--- START ---

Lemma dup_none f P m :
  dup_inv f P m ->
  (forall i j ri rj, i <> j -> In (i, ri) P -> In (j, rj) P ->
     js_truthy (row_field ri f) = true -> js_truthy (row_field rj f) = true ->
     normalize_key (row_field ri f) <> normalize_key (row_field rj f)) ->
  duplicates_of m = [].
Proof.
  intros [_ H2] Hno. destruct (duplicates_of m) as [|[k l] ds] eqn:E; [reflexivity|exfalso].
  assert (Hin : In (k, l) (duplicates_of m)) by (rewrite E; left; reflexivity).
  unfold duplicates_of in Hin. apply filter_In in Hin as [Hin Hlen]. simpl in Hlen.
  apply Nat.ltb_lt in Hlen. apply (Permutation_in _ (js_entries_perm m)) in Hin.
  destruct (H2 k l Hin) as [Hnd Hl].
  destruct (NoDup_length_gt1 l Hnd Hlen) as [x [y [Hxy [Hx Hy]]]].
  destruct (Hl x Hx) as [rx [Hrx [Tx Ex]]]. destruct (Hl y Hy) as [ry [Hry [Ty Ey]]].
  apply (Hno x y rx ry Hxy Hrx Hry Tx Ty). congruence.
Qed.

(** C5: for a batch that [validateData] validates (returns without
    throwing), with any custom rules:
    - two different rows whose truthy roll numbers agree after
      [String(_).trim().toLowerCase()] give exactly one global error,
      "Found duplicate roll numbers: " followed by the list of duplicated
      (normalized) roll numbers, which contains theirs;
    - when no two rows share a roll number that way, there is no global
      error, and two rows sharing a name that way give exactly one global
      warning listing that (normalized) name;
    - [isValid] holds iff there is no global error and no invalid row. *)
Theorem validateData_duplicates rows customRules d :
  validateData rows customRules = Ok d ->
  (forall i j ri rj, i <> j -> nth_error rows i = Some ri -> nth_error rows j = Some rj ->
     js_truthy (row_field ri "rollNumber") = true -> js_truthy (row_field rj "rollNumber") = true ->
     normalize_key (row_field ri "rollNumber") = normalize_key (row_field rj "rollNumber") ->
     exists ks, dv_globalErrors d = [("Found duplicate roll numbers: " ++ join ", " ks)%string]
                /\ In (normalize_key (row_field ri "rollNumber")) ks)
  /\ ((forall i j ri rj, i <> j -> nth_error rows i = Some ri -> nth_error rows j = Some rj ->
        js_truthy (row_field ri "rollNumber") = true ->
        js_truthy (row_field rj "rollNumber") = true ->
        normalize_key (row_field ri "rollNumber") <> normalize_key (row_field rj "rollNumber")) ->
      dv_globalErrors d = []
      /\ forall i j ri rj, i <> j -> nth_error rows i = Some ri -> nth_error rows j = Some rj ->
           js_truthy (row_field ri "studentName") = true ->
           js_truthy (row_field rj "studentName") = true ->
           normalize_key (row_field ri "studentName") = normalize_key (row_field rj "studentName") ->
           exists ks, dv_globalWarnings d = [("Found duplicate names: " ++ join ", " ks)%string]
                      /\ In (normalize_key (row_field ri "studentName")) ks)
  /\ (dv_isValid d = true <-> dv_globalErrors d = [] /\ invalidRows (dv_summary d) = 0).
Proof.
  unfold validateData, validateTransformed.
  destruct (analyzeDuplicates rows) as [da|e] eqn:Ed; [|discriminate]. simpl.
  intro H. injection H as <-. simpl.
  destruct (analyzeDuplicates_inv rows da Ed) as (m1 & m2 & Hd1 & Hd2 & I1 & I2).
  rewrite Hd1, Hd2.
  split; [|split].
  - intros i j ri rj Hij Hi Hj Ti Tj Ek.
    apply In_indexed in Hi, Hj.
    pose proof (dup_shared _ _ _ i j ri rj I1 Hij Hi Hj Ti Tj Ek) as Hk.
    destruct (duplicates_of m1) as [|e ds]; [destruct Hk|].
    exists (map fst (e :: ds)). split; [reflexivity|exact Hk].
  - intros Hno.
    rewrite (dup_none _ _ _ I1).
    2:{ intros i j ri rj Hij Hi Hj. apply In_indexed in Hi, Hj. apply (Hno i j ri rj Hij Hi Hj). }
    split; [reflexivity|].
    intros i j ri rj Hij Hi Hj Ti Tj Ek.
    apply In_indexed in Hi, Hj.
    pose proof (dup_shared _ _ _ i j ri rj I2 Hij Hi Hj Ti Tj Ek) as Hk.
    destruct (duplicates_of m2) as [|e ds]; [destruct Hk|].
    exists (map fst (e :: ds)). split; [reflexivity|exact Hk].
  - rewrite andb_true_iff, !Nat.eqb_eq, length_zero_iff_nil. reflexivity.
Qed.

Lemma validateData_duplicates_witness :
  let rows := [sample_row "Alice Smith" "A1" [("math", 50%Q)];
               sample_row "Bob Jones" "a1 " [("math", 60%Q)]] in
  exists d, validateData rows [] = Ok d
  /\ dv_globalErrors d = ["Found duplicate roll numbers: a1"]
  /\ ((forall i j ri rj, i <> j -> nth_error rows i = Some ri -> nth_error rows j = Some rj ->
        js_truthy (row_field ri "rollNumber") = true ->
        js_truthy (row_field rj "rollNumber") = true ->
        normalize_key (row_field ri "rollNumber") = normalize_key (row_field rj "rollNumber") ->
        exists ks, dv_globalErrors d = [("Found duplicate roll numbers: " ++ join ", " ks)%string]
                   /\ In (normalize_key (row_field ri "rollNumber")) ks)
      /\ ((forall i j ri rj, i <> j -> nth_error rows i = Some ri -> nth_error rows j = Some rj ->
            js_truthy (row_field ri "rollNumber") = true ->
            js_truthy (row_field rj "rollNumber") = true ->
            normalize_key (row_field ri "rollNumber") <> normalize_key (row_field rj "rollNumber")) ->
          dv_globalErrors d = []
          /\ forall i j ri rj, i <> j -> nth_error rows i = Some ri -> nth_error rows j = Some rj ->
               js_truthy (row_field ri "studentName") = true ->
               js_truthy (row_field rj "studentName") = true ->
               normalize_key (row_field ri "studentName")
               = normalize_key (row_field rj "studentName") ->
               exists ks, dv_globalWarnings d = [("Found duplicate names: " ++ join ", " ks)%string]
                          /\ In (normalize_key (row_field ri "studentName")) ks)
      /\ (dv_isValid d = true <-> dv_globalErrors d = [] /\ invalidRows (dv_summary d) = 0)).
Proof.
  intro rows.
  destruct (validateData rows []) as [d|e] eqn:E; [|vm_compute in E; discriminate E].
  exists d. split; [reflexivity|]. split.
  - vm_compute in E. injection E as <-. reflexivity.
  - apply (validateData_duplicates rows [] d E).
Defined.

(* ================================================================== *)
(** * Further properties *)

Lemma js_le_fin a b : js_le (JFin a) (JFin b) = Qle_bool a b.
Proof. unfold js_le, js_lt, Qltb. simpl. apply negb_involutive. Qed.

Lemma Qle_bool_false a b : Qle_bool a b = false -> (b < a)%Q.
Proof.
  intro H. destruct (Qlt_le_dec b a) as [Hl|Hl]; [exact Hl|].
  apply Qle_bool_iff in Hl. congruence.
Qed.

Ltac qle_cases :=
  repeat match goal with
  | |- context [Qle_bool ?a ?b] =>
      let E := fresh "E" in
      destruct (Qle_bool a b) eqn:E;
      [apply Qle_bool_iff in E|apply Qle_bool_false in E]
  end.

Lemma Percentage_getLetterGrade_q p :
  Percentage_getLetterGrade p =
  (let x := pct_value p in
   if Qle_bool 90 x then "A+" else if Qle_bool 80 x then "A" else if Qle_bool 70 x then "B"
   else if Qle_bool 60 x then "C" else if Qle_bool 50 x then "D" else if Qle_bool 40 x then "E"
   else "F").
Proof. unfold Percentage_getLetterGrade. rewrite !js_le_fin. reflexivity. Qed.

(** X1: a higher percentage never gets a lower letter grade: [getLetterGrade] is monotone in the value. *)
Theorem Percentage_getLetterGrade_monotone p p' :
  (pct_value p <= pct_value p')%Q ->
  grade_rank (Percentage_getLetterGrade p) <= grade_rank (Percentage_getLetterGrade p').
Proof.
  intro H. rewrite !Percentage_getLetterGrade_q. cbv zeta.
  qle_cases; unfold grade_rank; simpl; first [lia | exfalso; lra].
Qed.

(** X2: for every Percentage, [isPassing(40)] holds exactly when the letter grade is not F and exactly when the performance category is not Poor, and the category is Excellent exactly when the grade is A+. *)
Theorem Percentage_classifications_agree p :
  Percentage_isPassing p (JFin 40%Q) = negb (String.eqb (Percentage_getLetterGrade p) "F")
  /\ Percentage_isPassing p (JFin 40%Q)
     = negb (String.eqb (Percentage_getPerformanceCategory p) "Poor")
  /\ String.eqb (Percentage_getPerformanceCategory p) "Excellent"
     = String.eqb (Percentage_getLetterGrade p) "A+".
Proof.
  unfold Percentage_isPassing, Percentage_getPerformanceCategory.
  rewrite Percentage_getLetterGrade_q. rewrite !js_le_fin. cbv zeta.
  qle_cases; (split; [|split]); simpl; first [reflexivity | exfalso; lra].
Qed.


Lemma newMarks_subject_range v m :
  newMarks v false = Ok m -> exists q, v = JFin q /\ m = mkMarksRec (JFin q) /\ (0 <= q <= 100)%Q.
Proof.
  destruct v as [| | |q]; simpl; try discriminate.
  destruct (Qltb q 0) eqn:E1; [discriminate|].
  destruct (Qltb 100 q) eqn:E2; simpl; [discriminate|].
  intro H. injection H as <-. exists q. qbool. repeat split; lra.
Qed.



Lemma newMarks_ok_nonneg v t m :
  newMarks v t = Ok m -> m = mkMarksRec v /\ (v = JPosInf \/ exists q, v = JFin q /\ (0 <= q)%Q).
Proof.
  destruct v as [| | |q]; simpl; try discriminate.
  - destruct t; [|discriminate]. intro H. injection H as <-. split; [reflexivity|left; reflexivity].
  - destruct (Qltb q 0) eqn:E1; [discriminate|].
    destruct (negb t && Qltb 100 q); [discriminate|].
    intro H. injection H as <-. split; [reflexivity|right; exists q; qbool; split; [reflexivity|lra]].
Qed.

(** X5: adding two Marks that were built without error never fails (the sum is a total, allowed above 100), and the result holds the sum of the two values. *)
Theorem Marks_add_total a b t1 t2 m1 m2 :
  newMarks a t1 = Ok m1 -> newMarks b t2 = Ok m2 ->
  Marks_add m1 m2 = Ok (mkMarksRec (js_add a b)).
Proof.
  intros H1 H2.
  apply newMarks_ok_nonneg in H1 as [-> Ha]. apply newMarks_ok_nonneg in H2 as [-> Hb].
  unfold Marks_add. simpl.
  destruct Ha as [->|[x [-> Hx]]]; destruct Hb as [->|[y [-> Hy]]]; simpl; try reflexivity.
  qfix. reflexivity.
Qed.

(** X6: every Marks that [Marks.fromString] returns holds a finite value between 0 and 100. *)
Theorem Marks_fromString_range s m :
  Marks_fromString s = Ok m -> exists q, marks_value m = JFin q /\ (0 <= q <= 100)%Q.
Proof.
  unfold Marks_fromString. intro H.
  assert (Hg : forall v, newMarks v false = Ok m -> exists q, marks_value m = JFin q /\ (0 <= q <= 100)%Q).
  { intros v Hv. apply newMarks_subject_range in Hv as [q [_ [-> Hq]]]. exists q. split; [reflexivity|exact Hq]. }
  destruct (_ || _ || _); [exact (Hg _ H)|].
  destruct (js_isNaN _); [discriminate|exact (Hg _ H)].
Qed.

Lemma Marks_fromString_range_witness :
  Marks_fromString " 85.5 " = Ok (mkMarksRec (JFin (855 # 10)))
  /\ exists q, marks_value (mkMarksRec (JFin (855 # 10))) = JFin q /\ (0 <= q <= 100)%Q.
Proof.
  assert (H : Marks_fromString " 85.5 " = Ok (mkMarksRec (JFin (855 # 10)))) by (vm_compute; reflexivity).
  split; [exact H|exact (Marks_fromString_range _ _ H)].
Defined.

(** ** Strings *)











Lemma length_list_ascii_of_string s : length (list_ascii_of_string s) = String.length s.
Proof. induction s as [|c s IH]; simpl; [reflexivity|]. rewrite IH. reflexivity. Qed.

--- END ---
--- START ---

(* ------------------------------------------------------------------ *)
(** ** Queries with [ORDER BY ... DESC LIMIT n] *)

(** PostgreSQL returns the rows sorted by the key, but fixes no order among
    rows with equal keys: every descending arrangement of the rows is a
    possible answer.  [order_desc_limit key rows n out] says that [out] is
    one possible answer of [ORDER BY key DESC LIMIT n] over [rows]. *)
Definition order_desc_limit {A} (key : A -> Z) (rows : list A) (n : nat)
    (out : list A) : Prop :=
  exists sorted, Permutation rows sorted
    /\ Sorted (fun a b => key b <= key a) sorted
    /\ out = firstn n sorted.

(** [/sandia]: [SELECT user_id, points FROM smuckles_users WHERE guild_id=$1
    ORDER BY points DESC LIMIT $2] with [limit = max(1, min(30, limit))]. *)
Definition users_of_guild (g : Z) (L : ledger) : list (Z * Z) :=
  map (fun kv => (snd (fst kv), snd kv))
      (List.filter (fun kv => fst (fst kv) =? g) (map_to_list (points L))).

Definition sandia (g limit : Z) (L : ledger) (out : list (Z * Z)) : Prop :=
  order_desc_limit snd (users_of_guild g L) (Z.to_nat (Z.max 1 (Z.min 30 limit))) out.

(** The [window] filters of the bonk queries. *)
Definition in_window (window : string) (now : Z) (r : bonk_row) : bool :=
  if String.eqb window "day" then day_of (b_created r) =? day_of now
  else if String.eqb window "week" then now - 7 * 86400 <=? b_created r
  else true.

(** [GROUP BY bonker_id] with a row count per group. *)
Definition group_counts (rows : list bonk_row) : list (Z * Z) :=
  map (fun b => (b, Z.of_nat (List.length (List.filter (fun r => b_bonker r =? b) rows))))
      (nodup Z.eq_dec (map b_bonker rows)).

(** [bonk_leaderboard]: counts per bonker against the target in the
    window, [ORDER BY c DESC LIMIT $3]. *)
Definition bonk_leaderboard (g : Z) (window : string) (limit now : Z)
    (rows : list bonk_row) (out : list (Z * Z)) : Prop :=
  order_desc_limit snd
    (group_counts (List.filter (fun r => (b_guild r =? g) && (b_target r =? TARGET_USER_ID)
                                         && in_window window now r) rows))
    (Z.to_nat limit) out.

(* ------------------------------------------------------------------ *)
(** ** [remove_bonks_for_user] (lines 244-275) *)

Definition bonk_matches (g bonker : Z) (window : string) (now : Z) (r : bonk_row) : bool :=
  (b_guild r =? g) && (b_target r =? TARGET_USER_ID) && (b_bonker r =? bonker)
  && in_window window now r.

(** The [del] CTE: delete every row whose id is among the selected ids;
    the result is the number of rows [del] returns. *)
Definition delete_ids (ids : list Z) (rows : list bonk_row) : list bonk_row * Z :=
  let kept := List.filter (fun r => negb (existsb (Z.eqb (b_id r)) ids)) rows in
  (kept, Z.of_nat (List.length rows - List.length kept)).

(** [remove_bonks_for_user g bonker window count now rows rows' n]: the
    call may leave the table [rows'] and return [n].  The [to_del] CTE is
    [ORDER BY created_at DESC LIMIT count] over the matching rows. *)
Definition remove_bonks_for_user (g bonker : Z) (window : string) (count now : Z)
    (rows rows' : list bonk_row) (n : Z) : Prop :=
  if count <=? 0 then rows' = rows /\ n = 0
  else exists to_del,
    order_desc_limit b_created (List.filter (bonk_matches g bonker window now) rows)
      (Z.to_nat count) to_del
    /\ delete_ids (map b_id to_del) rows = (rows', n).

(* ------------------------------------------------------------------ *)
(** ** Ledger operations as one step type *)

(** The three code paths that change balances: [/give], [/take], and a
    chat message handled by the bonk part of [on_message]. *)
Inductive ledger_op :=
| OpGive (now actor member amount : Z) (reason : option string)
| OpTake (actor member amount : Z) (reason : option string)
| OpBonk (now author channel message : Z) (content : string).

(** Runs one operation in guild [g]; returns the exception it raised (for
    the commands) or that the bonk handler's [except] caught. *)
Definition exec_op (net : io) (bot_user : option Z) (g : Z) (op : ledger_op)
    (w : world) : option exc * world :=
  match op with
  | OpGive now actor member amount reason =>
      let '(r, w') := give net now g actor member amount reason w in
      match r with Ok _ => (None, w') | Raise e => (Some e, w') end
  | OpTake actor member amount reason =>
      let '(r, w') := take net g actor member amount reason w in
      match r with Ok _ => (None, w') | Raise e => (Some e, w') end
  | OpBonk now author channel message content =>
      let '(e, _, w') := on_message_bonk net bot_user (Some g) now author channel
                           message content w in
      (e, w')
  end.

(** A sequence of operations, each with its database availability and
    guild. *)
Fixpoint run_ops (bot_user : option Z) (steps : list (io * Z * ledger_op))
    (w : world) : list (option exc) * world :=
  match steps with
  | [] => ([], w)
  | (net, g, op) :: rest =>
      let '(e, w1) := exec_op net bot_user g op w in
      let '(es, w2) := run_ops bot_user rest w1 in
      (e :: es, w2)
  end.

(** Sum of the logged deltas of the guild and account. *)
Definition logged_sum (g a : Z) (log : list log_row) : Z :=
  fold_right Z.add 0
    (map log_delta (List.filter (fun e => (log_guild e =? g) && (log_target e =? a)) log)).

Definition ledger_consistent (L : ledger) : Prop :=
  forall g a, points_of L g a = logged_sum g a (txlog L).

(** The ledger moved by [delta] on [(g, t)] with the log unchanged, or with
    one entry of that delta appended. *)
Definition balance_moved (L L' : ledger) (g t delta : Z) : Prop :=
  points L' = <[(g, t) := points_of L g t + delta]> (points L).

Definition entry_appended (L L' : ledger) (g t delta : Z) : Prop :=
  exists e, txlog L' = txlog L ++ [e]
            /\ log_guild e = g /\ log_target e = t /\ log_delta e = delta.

--- END ---
--- START ---

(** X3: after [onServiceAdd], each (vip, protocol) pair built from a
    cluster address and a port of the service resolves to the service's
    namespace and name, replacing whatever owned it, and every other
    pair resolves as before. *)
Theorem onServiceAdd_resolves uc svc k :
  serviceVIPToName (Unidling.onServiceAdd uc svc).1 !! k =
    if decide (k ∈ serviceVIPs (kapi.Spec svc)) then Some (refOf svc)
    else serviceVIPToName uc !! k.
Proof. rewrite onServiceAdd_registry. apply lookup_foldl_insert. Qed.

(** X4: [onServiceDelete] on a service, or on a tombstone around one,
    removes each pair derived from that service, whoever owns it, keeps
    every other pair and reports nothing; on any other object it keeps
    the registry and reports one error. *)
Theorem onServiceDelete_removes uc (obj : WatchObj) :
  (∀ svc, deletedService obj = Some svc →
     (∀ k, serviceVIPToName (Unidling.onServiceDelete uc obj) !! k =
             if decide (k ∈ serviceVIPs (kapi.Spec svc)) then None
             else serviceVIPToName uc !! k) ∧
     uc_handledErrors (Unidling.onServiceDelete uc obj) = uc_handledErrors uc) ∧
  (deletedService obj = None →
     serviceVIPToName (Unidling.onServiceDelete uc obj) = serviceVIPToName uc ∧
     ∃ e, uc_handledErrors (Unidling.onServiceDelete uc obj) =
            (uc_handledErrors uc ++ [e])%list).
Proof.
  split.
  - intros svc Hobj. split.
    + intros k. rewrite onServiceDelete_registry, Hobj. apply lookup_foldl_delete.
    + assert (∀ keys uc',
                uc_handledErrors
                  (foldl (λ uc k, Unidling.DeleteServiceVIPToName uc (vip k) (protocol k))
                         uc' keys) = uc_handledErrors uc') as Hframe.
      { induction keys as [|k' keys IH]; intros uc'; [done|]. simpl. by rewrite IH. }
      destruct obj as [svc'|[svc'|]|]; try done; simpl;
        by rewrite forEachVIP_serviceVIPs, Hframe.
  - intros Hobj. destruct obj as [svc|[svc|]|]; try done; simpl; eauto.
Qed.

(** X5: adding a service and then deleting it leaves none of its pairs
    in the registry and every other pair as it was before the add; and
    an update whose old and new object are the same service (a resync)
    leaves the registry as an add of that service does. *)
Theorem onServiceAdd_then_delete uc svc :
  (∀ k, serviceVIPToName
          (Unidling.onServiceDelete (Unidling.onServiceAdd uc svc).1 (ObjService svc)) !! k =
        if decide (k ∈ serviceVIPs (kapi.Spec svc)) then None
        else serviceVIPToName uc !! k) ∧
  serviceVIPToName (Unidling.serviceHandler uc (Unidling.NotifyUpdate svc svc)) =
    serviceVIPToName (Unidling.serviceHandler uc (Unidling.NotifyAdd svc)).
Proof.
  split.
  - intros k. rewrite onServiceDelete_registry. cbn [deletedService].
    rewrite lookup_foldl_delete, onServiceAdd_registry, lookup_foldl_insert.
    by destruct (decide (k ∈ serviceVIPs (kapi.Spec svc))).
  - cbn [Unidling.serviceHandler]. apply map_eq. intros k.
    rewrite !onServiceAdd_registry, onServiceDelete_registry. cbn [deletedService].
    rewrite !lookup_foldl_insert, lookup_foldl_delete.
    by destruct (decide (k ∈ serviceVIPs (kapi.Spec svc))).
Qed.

--- END ---

Send back an exact copy of only the lines from the line with "(pct_value p <= pct_value p')%Q ->" up to and including the line with "Lemma newMarks_ok_nonneg v" in the data above.

_Completed exercise:_
  (pct_value p <= pct_value p')%Q ->
  grade_rank (Percentage_getLetterGrade p) <= grade_rank (Percentage_getLetterGrade p').
Proof.
  intro H. rewrite !Percentage_getLetterGrade_q. cbv zeta.
  qle_cases; unfold grade_rank; simpl; first [lia | exfalso; lra].
Qed.

(** X2: for every Percentage, [isPassing(40)] holds exactly when the letter grade is not F and exactly when the performance category is not Poor, and the category is Excellent exactly when the grade is A+. *)
Theorem Percentage_classifications_agree p :
  Percentage_isPassing p (JFin 40%Q) = negb (String.eqb (Percentage_getLetterGrade p) "F")
  /\ Percentage_isPassing p (JFin 40%Q)
     = negb (String.eqb (Percentage_getPerformanceCategory p) "Poor")
  /\ String.eqb (Percentage_getPerformanceCategory p) "Excellent"
     = String.eqb (Percentage_getLetterGrade p) "A+".
Proof.
  unfold Percentage_isPassing, Percentage_getPerformanceCategory.
  rewrite Percentage_getLetterGrade_q. rewrite !js_le_fin. cbv zeta.
  qle_cases; (split; [|split]); simpl; first [reflexivity | exfalso; lra].
Qed.


Lemma newMarks_subject_range v m :
  newMarks v false = Ok m -> exists q, v = JFin q /\ m = mkMarksRec (JFin q) /\ (0 <= q <= 100)%Q.
Proof.
  destruct v as [| | |q]; simpl; try discriminate.
  destruct (Qltb q 0) eqn:E1; [discriminate|].
  destruct (Qltb 100 q) eqn:E2; simpl; [discriminate|].
  intro H. injection H as <-. exists q. qbool. repeat split; lra.
Qed.



Lemma newMarks_ok_nonneg v t m :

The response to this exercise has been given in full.